Required action:
Repeat every entry below exactly.

Material to process:
Lemma sym_mutate (seq : string) (p k : nat) (c : ascii) :
  (k < String.length seq)%nat ->
  sym (mutate seq p c) k
  = if (k =? p)%nat then wrap 21 (find AA c) else sym seq k.
Proof.
  unfold sym, iat, seq_index_of, array. cbn [idx1 at1].
  revert p k. induction seq as [|x s IH]; intros p k Hk; [simpl in Hk; lia|].
  destruct p as [|p], k as [|k];
    cbn [mutate list_ascii_of_string map nth Nat.eqb]; try reflexivity.
  apply IH. simpl in Hk. lia.
Qed.

Lemma mutant_of_mutate (seq : string) (p a k : nat) :
  (a < 21)%nat -> (k < String.length seq)%nat ->
  sym (mutate seq p (letter a)) k = mutant seq p a k.
Proof.
  intros Ha Hk. rewrite sym_mutate by exact Hk. unfold mutant.
  destruct (k =? p)%nat; [|reflexivity].
  rewrite find_letter by exact Ha. apply wrap_of_nat.
Qed.

Lemma mutant_after_mutate (seq : string) (p a k : nat) (c : ascii) :
  (k < String.length seq)%nat ->
  mutant (mutate seq p c) p a k = mutant seq p a k.
Proof.
  intros Hk. unfold mutant. rewrite sym_mutate by exact Hk.
  destruct (k =? p)%nat; reflexivity.
Qed.

(** [decoy_energy[p, a]] is the native energy of the sequence with the
    letter of the symbol [a] at position [p], for a symmetric mask. *)
Theorem decoy_energy_is_native_energy_of_mutant (seq : string)
    (m : PottsModel) (D : arr2 R) (dc : option R) (sc : option Z)
    (p a : nat) :
  seq <> EmptyString ->
  well_formed (String.length seq) m ->
  distance_ok (String.length seq) D dc ->
  (forall i j, (i < String.length seq)%nat -> (j < String.length seq)%nat ->
     contact D dc sc i j = contact D dc sc j i) ->
  (p < String.length seq)%nat -> (a < 21)%nat ->
  exists decoy_energy e,
    compute_singleresidue_decoy_energy seq m D dc sc = inr decoy_energy
    /\ dca_frustratometer.compute_native_energy
         (mutate seq p (letter a)) m D dc sc = inr e
    /\ at2 decoy_energy p a = e.
Proof.
  intros Hne Hwf HD Hsym Hp Ha.
  destruct (interaction_mask_spec _ D dc sc HD) as (mask & Hm & _ & _ & He).
  destruct (decoy_energy_value seq m D dc sc mask Hne Hwf Hm)
    as (E & HE & _ & _ & Hval).
  pose proof (mutate_length seq p (letter a)) as Hlen.
  exists E. eexists. split; [exact HE|]. split.
  { apply (native_energy_value _ m (String.length seq) D dc sc mask).
    - apply mutate_nonempty, Hne.
    - exact Hwf.
    - rewrite Hlen. apply Nat.le_refl.
    - rewrite Hlen. exact Hm. }
  rewrite (Hval p a Hp Ha), Hlen. f_equal.
  - apply big_sum_ext. intros k Hk. now rewrite mutant_of_mutate.
  - f_equal. rewrite big_sum_swap. apply big_sum_ext. intros q Hq.
    apply big_sum_ext. intros k Hk. rewrite !mutant_of_mutate by assumption.
    rewrite (He k q Hk Hq), (He q k Hq Hk), (Hsym k q Hk Hq). reflexivity.
Qed.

Solution to the exercise:
Lemma sym_mutate (seq : string) (p k : nat) (c : ascii) :
  (k < String.length seq)%nat ->
  sym (mutate seq p c) k
  = if (k =? p)%nat then wrap 21 (find AA c) else sym seq k.
Proof.
  unfold sym, iat, seq_index_of, array. cbn [idx1 at1].
  revert p k. induction seq as [|x s IH]; intros p k Hk; [simpl in Hk; lia|].
  destruct p as [|p], k as [|k];
    cbn [mutate list_ascii_of_string map nth Nat.eqb]; try reflexivity.
  apply IH. simpl in Hk. lia.
Qed.

Lemma mutant_of_mutate (seq : string) (p a k : nat) :
  (a < 21)%nat -> (k < String.length seq)%nat ->
  sym (mutate seq p (letter a)) k = mutant seq p a k.
Proof.
  intros Ha Hk. rewrite sym_mutate by exact Hk. unfold mutant.
  destruct (k =? p)%nat; [|reflexivity].
  rewrite find_letter by exact Ha. apply wrap_of_nat.
Qed.

Lemma mutant_after_mutate (seq : string) (p a k : nat) (c : ascii) :
  (k < String.length seq)%nat ->
  mutant (mutate seq p c) p a k = mutant seq p a k.
Proof.
  intros Hk. unfold mutant. rewrite sym_mutate by exact Hk.
  destruct (k =? p)%nat; reflexivity.
Qed.

(** [decoy_energy[p, a]] is the native energy of the sequence with the
    letter of the symbol [a] at position [p], for a symmetric mask. *)
Theorem decoy_energy_is_native_energy_of_mutant (seq : string)
    (m : PottsModel) (D : arr2 R) (dc : option R) (sc : option Z)
    (p a : nat) :
  seq <> EmptyString ->
  well_formed (String.length seq) m ->
  distance_ok (String.length seq) D dc ->
  (forall i j, (i < String.length seq)%nat -> (j < String.length seq)%nat ->
     contact D dc sc i j = contact D dc sc j i) ->
  (p < String.length seq)%nat -> (a < 21)%nat ->
  exists decoy_energy e,
    compute_singleresidue_decoy_energy seq m D dc sc = inr decoy_energy
    /\ dca_frustratometer.compute_native_energy
         (mutate seq p (letter a)) m D dc sc = inr e
    /\ at2 decoy_energy p a = e.
Proof.
  intros Hne Hwf HD Hsym Hp Ha.
  destruct (interaction_mask_spec _ D dc sc HD) as (mask & Hm & _ & _ & He).
  destruct (decoy_energy_value seq m D dc sc mask Hne Hwf Hm)
    as (E & HE & _ & _ & Hval).
  pose proof (mutate_length seq p (letter a)) as Hlen.
  exists E. eexists. split; [exact HE|]. split.
  { apply (native_energy_value _ m (String.length seq) D dc sc mask).
    - apply mutate_nonempty, Hne.
    - exact Hwf.
    - rewrite Hlen. apply Nat.le_refl.
    - rewrite Hlen. exact Hm. }
  rewrite (Hval p a Hp Ha), Hlen. f_equal.
  - apply big_sum_ext. intros k Hk. now rewrite mutant_of_mutate.
  - f_equal. rewrite big_sum_swap. apply big_sum_ext. intros q Hq.
    apply big_sum_ext. intros k Hk. rewrite !mutant_of_mutate by assumption.
    rewrite (He k q Hk Hq), (He q k Hq Hk), (Hsym k q Hk Hq). reflexivity.
Qed.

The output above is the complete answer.